Among these records, which lines include "Hbytes"? Copy them out.

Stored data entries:
◇ ◇ ◇ ◇ ◇ ◇ ◇
(** The blocks of a tail, one at a time; the tip is written with the last. *)
Lemma append_view genesis base anchor first l1 any tail batches :
  Forall2 (fun sb batch => append_block_to_batch sb = Ok batch) tail batches ->
  forall (view : @DB view_db) l2,
  disk_rep view genesis base anchor first l1 l2 any ->
  linked (last_hash anchor (l1 ++ l2)) (base + len (l1 ++ l2)) tail ->
  Forall counted tail -> Forall readable tail -> NoDup (sb_hash <$> l2 ++ tail) ->
  base + len (l1 ++ l2 ++ tail) < u64_max ->
  exists view' : @DB view_db, disk_rep view' genesis base anchor first l1 (l2 ++ tail) any /\
    view' Cf.Meta META_TIP_HEIGHT =
      (if decide (tail = []) then view Cf.Meta META_TIP_HEIGHT
       else Some (height_to_key (base + len (l1 ++ l2 ++ tail)))) /\
    forall cf k, (cf = Cf.Meta -> k <> META_TIP_HEIGHT) ->
      view' cf k = batch_effect (concat batches) cf k (view cf k).
Proof.
  induction 1 as [|sb batch tail batches Hb Hbs IH]; intros view l2 Hd Hl Hc Hr Hnd Hmax.
  { exists view. by rewrite app_nil_r. }
  destruct Hl as (Hok & Hh & Hp & Hl). apply Forall_cons in Hc as [Hc Hcs], Hr as [Hr Hrs].
  rewrite cons_middle, app_assoc in Hnd. rewrite !len_app, len_cons in Hmax. rewrite len_app in Hh.
  assert (fits anchor base (l1 ++ l2) sb) as Hfit.
  { split; try done. by rewrite (so_height _ Hok), Hh, len_app. }
  destruct (append_batch_effect _ _ Cf.Blocks [] None Hb) as (b & Hbytes & _).
  set (view1 := (fun cf k => if decide (cf = Cf.Meta /\ k = META_TIP_HEIGHT)
    then Some (height_to_key (md_height (sb_metadata sb))) else batch_effect batch cf k (view cf k)) : @DB view_db).
  assert (appended (view : @DB view_db) view1 sb b) as Happ.
  { intros cf k. unfold view1. cbn [db_get view_db].
    destruct (append_batch_effect _ _ cf k (view cf k) Hb) as (b' & Hb' & ->).
    rewrite Hbytes in Hb'. injection Hb' as <-. destruct cf; cbn; repeat case_decide; naive_solver. }
  destruct (IH view1 (l2 ++ [sb])) as (view' & Hd' & Htip & Hview').
  - eapply disk_append; try done.
    + rewrite fmap_app in Hnd. apply NoDup_app in Hnd as (Hnd & _ & _). rewrite fmap_app in Hnd.
      apply NoDup_app in Hnd as (_ & Hnd & _). intros Hin. apply (Hnd _ Hin). by left.
    + rewrite (so_height _ Hok), Hh. lia.
  - rewrite app_assoc, last_hash_snoc, len_app, len_cons. by rewrite N.add_0_l, N.add_assoc.
  - done.
  - done.
  - done.
  - rewrite !len_app, len_cons. change (len []) with 0. lia.
  - exists view'. rewrite <-app_assoc in *. split_and!; [done| |].
    + rewrite Htip. destruct tail; [|done]. rewrite decide_True, decide_False by done.
      unfold view1. rewrite decide_True by done. rewrite (so_height _ Hok), Hh, !len_app, len_cons.
      do 2 f_equal. change (len []) with 0. lia.
    + intros cf k Hne. cbn [concat]. rewrite batch_effect_app, Hview' by done. f_equal. unfold view1.
      rewrite decide_False; [done|]. intros [-> ->]. by apply Hne.
Qed.

Lemma check_tail_Ok policy base tail_bytes c tail :
  chain_rep base [] -> foldM (check_tail_block policy) (base, []) tail_bytes = Ok (c, tail) ->
  chain_rep c tail /\ ch_anchor_prev_hash c = ch_anchor_prev_hash base /\
  ch_base_height c = ch_base_height base /\ Forall counted tail /\
  Forall (fun sb => exists b, b ∈ tail_bytes /\ decode_block_bytes b = Ok sb) tail.
Proof.
  intros Hb. apply (foldM_invariant _ (fun acc =>
    chain_rep acc.1 acc.2 /\ ch_anchor_prev_hash acc.1 = ch_anchor_prev_hash base /\
    ch_base_height acc.1 = ch_base_height base /\ Forall counted acc.2 /\
    Forall (fun sb => exists b, b ∈ tail_bytes /\ decode_block_bytes b = Ok sb) acc.2)); [|done].
  intros [c1 l1] b [c2 l2] Hin (Hr & Ha & Hh & Hc & Hf) Hs. unfold check_tail_block in Hs.
  apply bind_Ok in Hs as (sb & Hsb & Hs). apply bind_Ok in Hs as ([] & _ & Hs).
  apply bind_Ok in Hs as ([trial md] & Happ%map_err_Ok & [= <- <-]).
  destruct (append_settled _ _ _ _ _ _ _ (rep_mem _ _ Hr) Happ) as (-> & _ & Hcnt & _).
  destruct (append_rep _ _ _ _ _ Hr Happ) as (_ & _ & Hr'). cbn in *.
  split_and!; try done; apply Forall_app; (split; [done|]); apply Forall_singleton; eauto.
Qed.

Lemma validate_snapshot_Ok b chain_id m s :
  validate_snapshot b chain_id = Ok (m, s) -> exists record,
  of_cbor b = Some record /\ tcr_version record = STATE_FORMAT_VERSION /\ tcr_metadata record = m /\
  record_into_state (tcr_state record) chain_id = Ok s /\ st_block_height s = tcm_height m /\
  state_root s = tcm_state_root m.
Proof.
  unfold validate_snapshot, decode_cbor_slice, check_state_format_version. intros Hv.
  apply bind_Ok in Hv as (record & Hr%ok_or_Ok & Hv). exists record. run_inv. injection Hv as <- <-.
  split_and!; bool_hyps; done || unfold STATE_FORMAT_VERSION in *; lia.
Qed.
◇ ◇ ◇ ◇ ◇ ◇ ◇
RESPONSE TO THE EXERCISE:
  destruct (append_batch_effect _ _ Cf.Blocks [] None Hb) as (b & Hbytes & _).
    rewrite Hbytes in Hb'. injection Hb' as <-. destruct cf; cbn; repeat case_decide; naive_solver. }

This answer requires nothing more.